== EXERCISE GOAL ==
From the line containing "CLoad (path : string)" down to the final line of the entries below, restate each line word for word and add nothing.

== AVAILABLE DATA ==
Fixpoint contains_char (c : ascii) (s : string) : bool :=
  match s with
  | "" => false
  | String d s' => bool_decide (c = d) || contains_char c s'
  end.

Definition backslash : ascii := ascii_of_nat 92.
Definition squote : ascii := ascii_of_nat 39.
Definition dquote : ascii := ascii_of_nat 34.
Definition tab : ascii := ascii_of_nat 9.

(** One character of [repr(s)] for an ASCII string quoted with [q]. *)
Definition repr_char (q c : ascii) : string :=
  let n := nat_of_ascii c in
  if bool_decide (c = q) || bool_decide (c = backslash) then
    String backslash (String c "")
  else if bool_decide (n = 9%nat) then String backslash "t"
  else if bool_decide (n = 10%nat) then String backslash "n"
  else if bool_decide (n = 13%nat) then String backslash "r"
  else if bool_decide (n < 32)%nat || bool_decide (n = 127%nat) then
    String backslash
      (String "x"%char (String (hex_digit (n / 16)) (String (hex_digit (n mod 16)) "")))
  else String c "".

Fixpoint repr_body (q : ascii) (s : string) : string :=
  match s with
  | "" => ""
  | String c s' => repr_char q c +:+ repr_body q s'
  end.

(** [repr(s)] of a str: single quotes, unless the string has a single quote
    and no double quote.  Characters are taken as ASCII. *)
Definition repr_str (s : string) : string :=
  let q := if contains_char squote s && negb (contains_char dquote s)
           then dquote else squote in
  String q (repr_body q s) +:+ String q "".

(** ["{}".format(l)] for a list of str. *)
Definition str_list (l : list string) : string :=
  "[" +:+ str_join ", " (map repr_str l) +:+ "]".

(** [l[i]] on a list. *)
Definition index {A} (l : list A) (i : nat) : exn + A :=
  match l !! i with
  | Some x => inr x
  | None => inl IndexError
  end.

End Py.

(** ** The libraries the tool drives *)

(** What the tool uses of Python floats and of torch: tensors, the network
    selected by name, the Adam optimizer and the loss selected by name.  The
    tool treats all of these as opaque; only tensor sizes are inspected. *)
Class Torch : Type := {
  float : Type;
  float_of_int : Z -> float;
  float_add : float -> float -> float;
  float_div : float -> nat -> float;
  float_truthy : float -> bool;
  float_str : float -> string;
  float_fixed : nat -> float -> string;
  float_parse : string -> option float;

  (** Rasters: PIL images before the tensor conversion, torch tensors after. *)
  tensor : Type;
  size : tensor -> list nat;
  unbind : tensor -> list tensor;
  stack : list tensor -> tensor;
  normalize : list Q -> list Q -> tensor -> tensor;

  (** [net.state_dict()], the [.grad] fields of the parameters and
      [optimizer.state_dict()]. *)
  state_dict : Type;
  grads : Type;
  optim_state : Type;
  no_grads : grads;
  new_model : string -> nat -> nat -> string -> bool -> state_dict;
  new_adam : float -> float -> optim_state;
  (** [net(images)]: the flag is [net.training]; a forward pass in training
      mode may update buffers of the state dict. *)
  forward : bool -> state_dict -> tensor -> tensor * state_dict;
  zero_grad : grads -> grads;
  (** [criterion(outputs, masks)] for the loss of that name, as [loss.item()],
      and [loss.backward()], which accumulates into the gradients. *)
  criterion_item : string -> tensor -> tensor -> float;
  backward : string -> state_dict -> tensor -> tensor -> grads -> grads;
  adam_step : optim_state -> state_dict -> grads -> optim_state * state_dict;

  (** Random number generator state. *)
  rng : Type;
  randperm : rng -> nat -> list nat * rng;
}.

(** Tile identifier (x, y, z). *)
Definition tile : Type := Z * Z * Z.

Record Channel : Type := {
  sub : string;
  bands : list Z;
}.

Inductive flip_or_rotate : Type :=
| NoOp | FlipLeftRight | FlipTopBottom | Rotate90 | Rotate180 | Rotate270.

(** What the tool uses of the other modules of the package: [metrics],
    [transforms] and [datasets]. *)
Class Robosat `{Torch} : Type := {
  metrics : Type;
  Metrics : metrics;
  metrics_add : metrics -> tensor -> tensor -> metrics;
  get_miou : metrics -> float;
  get_fg_iou : metrics -> float;
  get_mcc : metrics -> float;

  resize_image : Z -> tensor -> tensor;
  resize_mask : Z -> tensor -> tensor;
  flip_image : flip_or_rotate -> tensor -> tensor;
  flip_mask : flip_or_rotate -> tensor -> tensor;
  random_choice : rng -> flip_or_rotate * rng;
  image_to_tensor : tensor -> tensor;
  mask_to_tensor : tensor -> tensor;

  (** The aligned (image, mask, tile) triples that
      [SlippyMapTilesConcatenation(root, channels, labels)] finds on disk. *)
  slippy_tiles : string -> list Channel -> string -> list (tensor * tensor * tile);
}.

(** ** Configuration and arguments *)

Section Driver.
Context `{Robosat}.

(** The configuration document, as [load_config] returns it. *)
Record Config : Type := {
  model_name : string;
  model_encoder : string;
  model_pretrained : bool;
  model_loss : string;
  model_lr : float;
  model_decay : float;
  model_epochs : Z;
  model_batch_size : Z;
  model_tile_size : Z;
  model_data_augmentation : bool;
  dataset_path : string;
  classes_titles : list string;
  channels : list Channel;
}.

(** The values argparse accepts for [type=str], [type=int], [type=float]. *)
Inductive arg_type : Type := TStr | TInt | TFloat | TStoreTrue.

Inductive arg_value : Type :=
| VStr (s : string)
| VInt (n : Z)
| VFloat (x : float)
| VBool (b : bool).

(** The namespace [add_parser] makes argparse build.  [--dataset] is
    declared with [type=int]. *)
Record Args : Type := {
  args_config : string;
  args_checkpoint : option string;
  args_resume : bool;
  args_workers : Z;
  args_dataset : option Z;
  args_epochs : option Z;
  args_lr : option float;
  args_out : string;
}.

(** A checkpoint record, as [torch.save] writes it. *)
Record Checkpoint : Type := {
  ck_epoch : Z;
  ck_state_dict : state_dict;
  ck_optimizer : optim_state;
}.

(** ** The world the driver mutates *)

(** Calls into torch objects, recorded in program order (ghost state). *)
Inductive call : Type :=
| CTrainMode
| CEvalMode
| CZeroGrad
| CForward (training grad_enabled : bool)
| CBackward
| CStep
| CMetricsAdd
| CLoad (path : string)
| CSave (path : string).

Record World : Type := {
  net_sd : state_dict;
  net_training : bool;
  net_grads : grads;
  optimizer_sd : optim_state;
  grad_enabled : bool;
  metrics_obj : metrics;
  files : gmap string Checkpoint;
  logged : list string;
  calls : list call;
  rng_state : rng;
}.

== RESPONSE ==
| CLoad (path : string)
| CSave (path : string).

Record World : Type := {
  net_sd : state_dict;
  net_training : bool;
  net_grads : grads;
  optimizer_sd : optim_state;
  grad_enabled : bool;
  metrics_obj : metrics;
  files : gmap string Checkpoint;
  logged : list string;
  calls : list call;
  rng_state : rng;
}.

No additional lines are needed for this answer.